■ INSTRUCTIONS FOR THE TASK: In the listing below, find the line that contains "Inductive completion (A" and the line that contains "take (Z.to_nat (f". Quote both and every line between them, exactly, and nothing more.

START DATASET CONTENT

(** * Retro Pixel Painter: a shallow embedding of [src/App.tsx]

    The editor keeps a 32x32 RGBA canvas, a list of full-canvas snapshots
    with a current index, and a handful of pieces of React state.  Every
    function below is a transcription of the function of the same name in
    [App.tsx]; React state becomes one record that is passed through the
    handlers, and the browser's canvas API is a small model of its own. *)

From Stdlib Require Import ZArith List String Ascii Bool Lia.
From stdpp Require Import base list.

Local Open Scope Z_scope.

(** ** JavaScript helpers *)

Module Js.

(** A call either returns or throws.  The only exception the modelled
    code can raise is the [TypeError] of reading a property of
    [undefined]. *)
Inductive JsError : Type := TypeError.

Inductive completion (A : Type) : Type :=
| Returned (a : A)
| Threw (e : JsError).
Arguments Returned {A} a.
Arguments Threw {A} e.

(** [Array.prototype.slice(start, end)]: negative positions count from
    the end, everything is clamped to [0, length]. *)
Definition rel_index (len i : Z) : Z :=
  if i <? 0 then Z.max (len + i) 0 else Z.min i len.

Definition slice {A : Type} (l : list A) (start stop : Z) : list A :=
  let len := Z.of_nat (length l) in
  let k := rel_index len start in
  let f := rel_index len stop in
  take (Z.to_nat (f - k)) (drop (Z.to_nat k) l).

(** [slice(start)] with the end left out. *)
Definition slice_from {A : Type} (l : list A) (start : Z) : list A :=
  slice l start (Z.of_nat (length l)).

(** [arr[i]]: [undefined] (here [None]) outside the array. *)
Definition elem {A : Type} (l : list A) (i : Z) : option A :=
  if i <? 0 then None else l !! Z.to_nat i.

(** A store into a [Uint8ClampedArray]: the value is clamped to a byte
    and a store outside the array is dropped. *)
Definition clamp8 (v : Z) : Z := Z.max 0 (Z.min 255 v).

Definition store8 (l : list Z) (i v : Z) : list Z :=
  if i <? 0 then l else <[Z.to_nat i := clamp8 v]> l.

(** [a === v] for a possibly [undefined] array element [a]. *)
Definition strict_eq (a : option Z) (v : Z) : bool :=
  match a with
  | Some u => u =? v
  | None => false
  end.

End Js.

Import Js.

(** ** Data model *)

Inductive Tool : Type :=
| pencil | eraser | fill | line | rectangle | circle | eyedropper | select.

Record Point : Type := mkPoint { px : Z; py : Z }.

Record RGB : Type := mkRGB { red : Z; green : Z; blue : Z }.

(** [ImageData]: [width * height] RGBA pixels, row-major, four bytes each. *)
Record ImageData : Type := mkImageData {
  width : Z;
  height : Z;
  data : list Z
}.

Record HistoryEntry : Type := mkHistoryEntry {
  imageData : ImageData;
  timestamp : Z
}.

(** ** Colours as the code has them: strings *)

Section Colours.

(** One character of the class [[a-f\d]] under the [i] flag. *)
Definition hexDigit (c : ascii) : option Z :=
  let n := Z.of_N (N_of_ascii c) in
  if (48 <=? n) && (n <=? 57) then Some (n - 48)
  else if (97 <=? n) && (n <=? 102) then Some (n - 87)
  else if (65 <=? n) && (n <=? 70) then Some (n - 55)
  else None.

(** [parseInt(s, 16)] on a two-character match. *)
Definition parseHex2 (c1 c2 : ascii) : option Z :=
  match hexDigit c1, hexDigit c2 with
  | Some h, Some l => Some (16 * h + l)
  | _, _ => None
  end.

(** Exactly three groups of two hexadecimal digits. *)
Definition hexGroups (body : string) : option RGB :=
  match body with
  | String r1 (String r2 (String g1 (String g2 (String b1 (String b2 EmptyString))))) =>
      match parseHex2 r1 r2, parseHex2 g1 g2, parseHex2 b1 b2 with
      | Some r, Some g, Some b => Some (mkRGB r g b)
      | _, _, _ => None
      end
  | _ => None
  end.

(** [/^#?([a-f\d]{2})([a-f\d]{2})([a-f\d]{2})$/i.exec(hex)], with
    [parseInt(_, 16)] on the three groups.  A leading [#] is not a
    hexadecimal digit, so it can only be matched by the optional [#]. *)
Definition hexToRgb (hex : string) : option RGB :=
  match hex with
  | String a rest => if Ascii.eqb a "#" then hexGroups rest else hexGroups hex
  | EmptyString => None
  end.

(** [v.toString(16).padStart(2, '0')] for a byte [v]. *)
Definition hexChar (d : Z) : ascii :=
  if d <? 10 then ascii_of_N (Z.to_N (48 + d)) else ascii_of_N (Z.to_N (87 + d)).

Definition toHex2 (v : Z) : string :=
  String (hexChar (v / 16)) (String (hexChar (v mod 16)) EmptyString).

End Colours.

(** ** The canvas

    The 2D context of the browser is not part of the repository.  The
    model keeps what the code observes of it: the backing store of RGBA
    bytes, the dimensions and the current fill style. *)

Record Canvas : Type := mkCanvas {
  canvas_width : Z;
  canvas_height : Z;
  canvas_data : list Z;
  fillStyle : RGB
}.

Definition inCanvas (c : Canvas) (x y : Z) : bool :=
  (0 <=? x) && (x <? canvas_width c) && (0 <=? y) && (y <? canvas_height c).

Definition set_canvas_data (c : Canvas) (d : list Z) : Canvas :=
  mkCanvas (canvas_width c) (canvas_height c) d (fillStyle c).

(** [ctx.fillStyle = color].  The editor only ever assigns [#rrggbb]
    strings (palette entries, colour inputs and [getPixelColor] results);
    the browser ignores an assignment it cannot parse. *)
Definition cssColor (color : string) : option RGB :=
  match color with
  | String a _ => if Ascii.eqb a "#" then hexToRgb color else None
  | EmptyString => None
  end.

Definition set_fillStyle (c : Canvas) (color : string) : Canvas :=
  match cssColor color with
  | Some rgb => mkCanvas (canvas_width c) (canvas_height c) (canvas_data c) rgb
  | None => c
  end.

(** Byte offset of pixel [(x, y)] in a row-major RGBA array of width [w]. *)
Definition offset (w x y : Z) : Z := (y * w + x) * 4.

(** The red, green and blue bytes at offset [i] compared with, and
    overwritten by, a colour. *)
Definition matchesRGB (d : list Z) (i : Z) (c : RGB) : bool :=
  strict_eq (elem d i) (red c) && strict_eq (elem d (i + 1)) (green c)
  && strict_eq (elem d (i + 2)) (blue c).

Definition writeRGB (d : list Z) (i : Z) (c : RGB) : list Z :=
  store8 (store8 (store8 d i (red c)) (i + 1) (green c)) (i + 2) (blue c).

(** [ctx.fillRect(x, y, 1, 1)] with an opaque fill style: one pixel, and
    nothing at all outside the canvas. *)
Definition fillRect1 (c : Canvas) (x y : Z) : Canvas :=
  if inCanvas c x y then
    let i := offset (canvas_width c) x y in
    let s := fillStyle c in
    set_canvas_data c (store8 (writeRGB (canvas_data c) i s) (i + 3) 255)
  else c.

(** [ctx.fillRect(0, 0, canvas.width, canvas.height)] *)
Definition fillAll (c : Canvas) : Canvas :=
  let s := fillStyle c in
  set_canvas_data c
    (imap (fun n _ => match Z.of_nat n mod 4 with
                      | 0 => red s | 1 => green s | 2 => blue s | _ => 255
                      end) (canvas_data c)).

(** [ctx.getImageData(sx, sy, sw, sh)]: a fresh array; pixels outside the
    canvas read as transparent black. *)
Definition getImageData (c : Canvas) (sx sy sw sh : Z) : ImageData :=
  mkImageData sw sh
    (map (fun n =>
            let i := Z.of_nat n in
            let k := i / 4 in
            let x := sx + k mod sw in
            let y := sy + k / sw in
            if inCanvas c x y
            then default 0 (elem (canvas_data c) (offset (canvas_width c) x y + i mod 4))
            else 0)
         (seq 0 (Z.to_nat (sw * sh * 4)))).

(** [ctx.putImageData(img, dx, dy)]: every pixel of [img] that lands on
    the canvas replaces the pixel there, all four channels; the part of
    [img] that falls outside is dropped. *)
Definition putImageData (c : Canvas) (img : ImageData) (dx dy : Z) : Canvas :=
  set_canvas_data c
    (imap (fun n old =>
             let i := Z.of_nat n in
             let k := i / 4 in
             let x := k mod canvas_width c in
             let y := k / canvas_width c in
             let u := x - dx in
             let v := y - dy in
             if (0 <=? u) && (u <? width img) && (0 <=? v) && (v <? height img)
             then default old (elem (data img) (offset (width img) u v + i mod 4))
             else old)
          (canvas_data c)).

END DATASET CONTENT

■ RESULT OF THE EXERCISE:
Inductive completion (A : Type) : Type :=
| Returned (a : A)
| Threw (e : JsError).
Arguments Returned {A} a.
Arguments Threw {A} e.

(** [Array.prototype.slice(start, end)]: negative positions count from
    the end, everything is clamped to [0, length]. *)
Definition rel_index (len i : Z) : Z :=
  if i <? 0 then Z.max (len + i) 0 else Z.min i len.

Definition slice {A : Type} (l : list A) (start stop : Z) : list A :=
  let len := Z.of_nat (length l) in
  let k := rel_index len start in
  let f := rel_index len stop in
  take (Z.to_nat (f - k)) (drop (Z.to_nat k) l).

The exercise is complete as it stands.